The committee members, like most of the 285 companies that submitted comment letters, were overwhelmingly critical of the NASD plan. And their opinions should count: the high-powered panel is expected to have considerable say over the final shape of the rule.
The 12 member-committee includes 10 top bank brokerage executives, a third-party marketing executive, and the sales chief of a mutual fund company with extensive sales through banks. Their closed-door meeting today is expected to be the first of several sessions on the NASD proposal, known as Rule 94-94.
Assuming the NASD board of governors adopts the rule, it will be forwarded to the Securities and Exchange Commission for additional review and public comment.
The NASD, which sets professional standards for brokers, maintains that the rules are necessary to protect people who buy mutual funds and annuities in banks. NASD officials also say they are not out to oversee banks, just the brokerage sales that go on in them.

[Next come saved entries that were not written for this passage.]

(* ===== verification/Ui.v ===== *)
(** * The React components: what they share

    The components of the two frontends are asynchronous handlers around
    [fetch]. Each is modelled as a record of its [useState] variables and
    one function per handler segment between two [await]s: a user action
    or a network response is an event, and a step returns the new state
    and its outputs: the [showMessage] calls it makes, the requests it
    sends and whether it calls the callback its parent gave it
    ([onSuccess], [onConnected]). This file holds the pieces they share:
    messages and their 5-second timers ([showMessage] of both [App.tsx]
    files), the result of a [fetch] followed by [response.json()], and
    the reads of properties of the JSON values the server sends. *)

From Stdlib Require Import String Ascii List ZArith Lia Bool.
From S2P Require Import Prelude JsString JsNumber JsObject Json.
Import ListNotations.
Open Scope string_scope.
Open Scope yolab_scope.

(** ** Messages *)

(** [type MessageType = 'success' | 'error' | 'warning' | 'info'] *)
Inductive msg_type : Type :=
| MSuccess
| MError
| MWarning
| MInfo.

(** [interface Message { text: string; type: MessageType }] *)
Record message : Type := mkMessage { text : string; mtype : msg_type }.

(** The banner: the message state of [App] and the timers that
    [showMessage] has started, by the time they fire (ms). *)
Record banner : Type := mkBanner { current : option message; timers : list nat }.

Definition no_banner : banner := mkBanner None [].

(** [showMessage(text, type)]: [setMessage({ text, type })] and
    [setTimeout(() => setMessage(null), 5000)]. *)
Definition show_message (now : nat) (b : banner) (t : string) (ty : msg_type) : banner :=
  mkBanner (Some (mkMessage t ty)) (timers b ++ [now + 5000]).

(** Time passes until [now]: every timer due runs [setMessage(null)]. *)
Definition fire_timers (now : nat) (b : banner) : banner :=
  let due := filter (fun t => Nat.leb t now) (timers b) in
  mkBanner (match due with [] => current b | _ => None end)
           (filter (fun t => negb (Nat.leb t now)) (timers b)).

(** The [showMessage] calls of a step, in order, at the current time. *)
Definition show_all (t : nat) (b : banner) (msgs : list (string * msg_type)) : banner :=
  fold_left (fun b m => show_message t b (fst m) (snd m)) msgs b.

(** ** Requests, responses, outputs *)

(** A [fetch] call: method, path and body. *)
Record request : Type := mkRequest { method : string; url : string; payload : option string }.

(** The result of [await fetch(...)], with the body as [response.json()]
    reads it: [None] when the body is not JSON ([response.json()] then
    rejects with a [SyntaxError]). A failed request rejects with a
    [TypeError]. *)
Inductive http_result : Type :=
| NetworkError
| Response (ok : bool) (json_body : option json).

(** What one step of a component asks of its parent and of the browser.
    A request is sent with the continuation that its [await] suspends:
    the rest of the handler, with the closure's variables. *)
Record outputs (K : Type) : Type := mkOutputs {
  shown : list (string * msg_type);  (* showMessage calls, in order *)
  sent : list (request * K);          (* fetch calls, in order *)
  callback : bool                     (* the parent's callback was called *)
}.
Arguments mkOutputs {K}.
Arguments shown {K}.
Arguments sent {K}.
Arguments callback {K}.

Definition no_outputs {K} : outputs K := mkOutputs [] [] false.
Definition show {K} (t : string) (ty : msg_type) : outputs K := mkOutputs [(t, ty)] [] false.
Definition send {K} (r : request) (k : K) : outputs K := mkOutputs [] [(r, k)] false.
Definition call_back {K} : outputs K := mkOutputs [] [] true.

Definition out_app {K} (a b : outputs K) : outputs K :=
  mkOutputs (shown a ++ shown b)%list (sent a ++ sent b)%list (callback a || callback b).

Notation "a +++ b" := (out_app a b) (at level 60, right associativity) : yolab_scope.

(** ** Components and their runs *)

(** A component as the browser runs it: its state after mounting and the
    effects of its [useEffect], which user events its render offers, and
    the step of a handler on a user event or when an awaited request
    settles. A step is [Unmodelled] where the code reaches a behaviour
    the model leaves out. *)
Record component (S U K : Type) : Type := mkComponent {
  mount : S * outputs K;
  enabled : S -> U -> bool;
  on_user : S -> U -> js_result (S * outputs K);
  on_answer : S -> K -> http_result -> js_result (S * outputs K)
}.
Arguments mkComponent {S U K}.
Arguments mount {S U K}.
Arguments enabled {S U K}.
Arguments on_user {S U K}.
Arguments on_answer {S U K}.

(** The component with the requests in flight, the messages it has shown
    and how often it has called its parent back. *)
Record world (S K : Type) : Type := mkWorld {
  wstate : S;
  in_flight : list (request * K);
  log : list (string * msg_type);
  callbacks : nat
}.
Arguments mkWorld {S K}.
Arguments wstate {S K}.
Arguments in_flight {S K}.
Arguments log {S K}.
Arguments callbacks {S K}.

Section Runs.
Context {St U K : Type} (C : component St U K).

Definition emit (w : world St K) (s : St) (o : outputs K) (rest : list (request * K)) : world St K :=
  mkWorld s (rest ++ sent o) (log w ++ shown o) (callbacks w + if callback o then 1 else 0).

Much of the NASD's proposed rule is aimed at staving off customer confusion over mutual fund sales on bank premises. Because bank deposits up to $100,000 are backed by the Federal Deposit Insurance Corp., securities and banking regulators have long worried that customers could mistakenly conclude that mutual funds sold on bank premises carry the same protection.

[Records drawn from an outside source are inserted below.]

Lemma disk_views_typed (xs : list json) :
  forallb (has_type Disk) xs = true ->
  exists ds, disk_views xs = Ok ds /\ Forall disk_view_typed ds.
Proof.
  induction xs as [|x xs IH]; cbn [disk_views forallb]; [eauto|].
  intros H. apply andb_true_iff in H as [Hx Hxs].
  destruct (get_prop_string _ x "name" Hx (or_introl eq_refl)) as (n & -> & Hn).
  destruct (get_prop_field _ x "mounted" TBoolean Hx (or_intror (or_intror (or_introl eq_refl))))
    as (m & -> & Hm).
  destruct (has_type_boolean _ Hm) as [b ->].
  destruct (IH Hxs) as (ds & -> & Hds). cbn. eexists. split; [reflexivity|].
  constructor; [split; [exact Hn | exists b; reflexivity] | exact Hds].
Qed.

(** With a [disks] prop of type [Disk[]] the form renders, whatever its
    state, and each disk shows a string name and a boolean [mounted]. *)
Lemma render_form_typed (v : json) (s : form_state) :
  has_type (TArray Disk) v = true ->
  exists fv, render_form (Some v) s = Ok fv /\
             forall ds b l, fv = FormFields ds b l -> Forall disk_view_typed ds.
Proof.
  intros H. destruct (has_type_array _ _ H) as (xs & -> & Hxs). unfold render_form.
  destruct (installComplete s); [eexists; split; [reflexivity | discriminate]|].
  destruct (disk_views_typed xs Hxs) as (ds & -> & Hds). cbn.
  eexists. split; [reflexivity|]. intros ds' b l Heq. inv Heq. exact Hds.
Qed.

But Bank of Boston's Mr. Croessman, in his comment letter, said the NASD's proposed rules are not needed because bank-affiliated brokerages "already have strong economic incentives to avoid customer confusion."
Bank of Boston's brokerage "wants its customers to understand the difference between an FDIC-insured bank obligation and an uninsured investment with market and principal risk," he wrote. "To that end, it will always be a more effective guardian of its customers than any degree of regulation could force."
Another panel member called the NASD rules "unnecessary," and "duplicative" of banking regulators' guidelines.
"For the NASD to provide separate and perhaps inconsistent requirements will only cause more compliance confusion by NASD members operating on financial institution premises," wrote Richard N. Blythe Jr., president of the brokerage arm of Huntington Bancshares Inc.
The only committee member from a nonbank mutual fund company - William N. Shiebler, senior managing director of Putnam Investments - expressed general support for the NASD's effort, but offered some suggested changes.
Notably, Mr. Shiebler urged the NASD to drop its proposal to block brokerage firms from using confidential information maintained by the bank to solicit customers.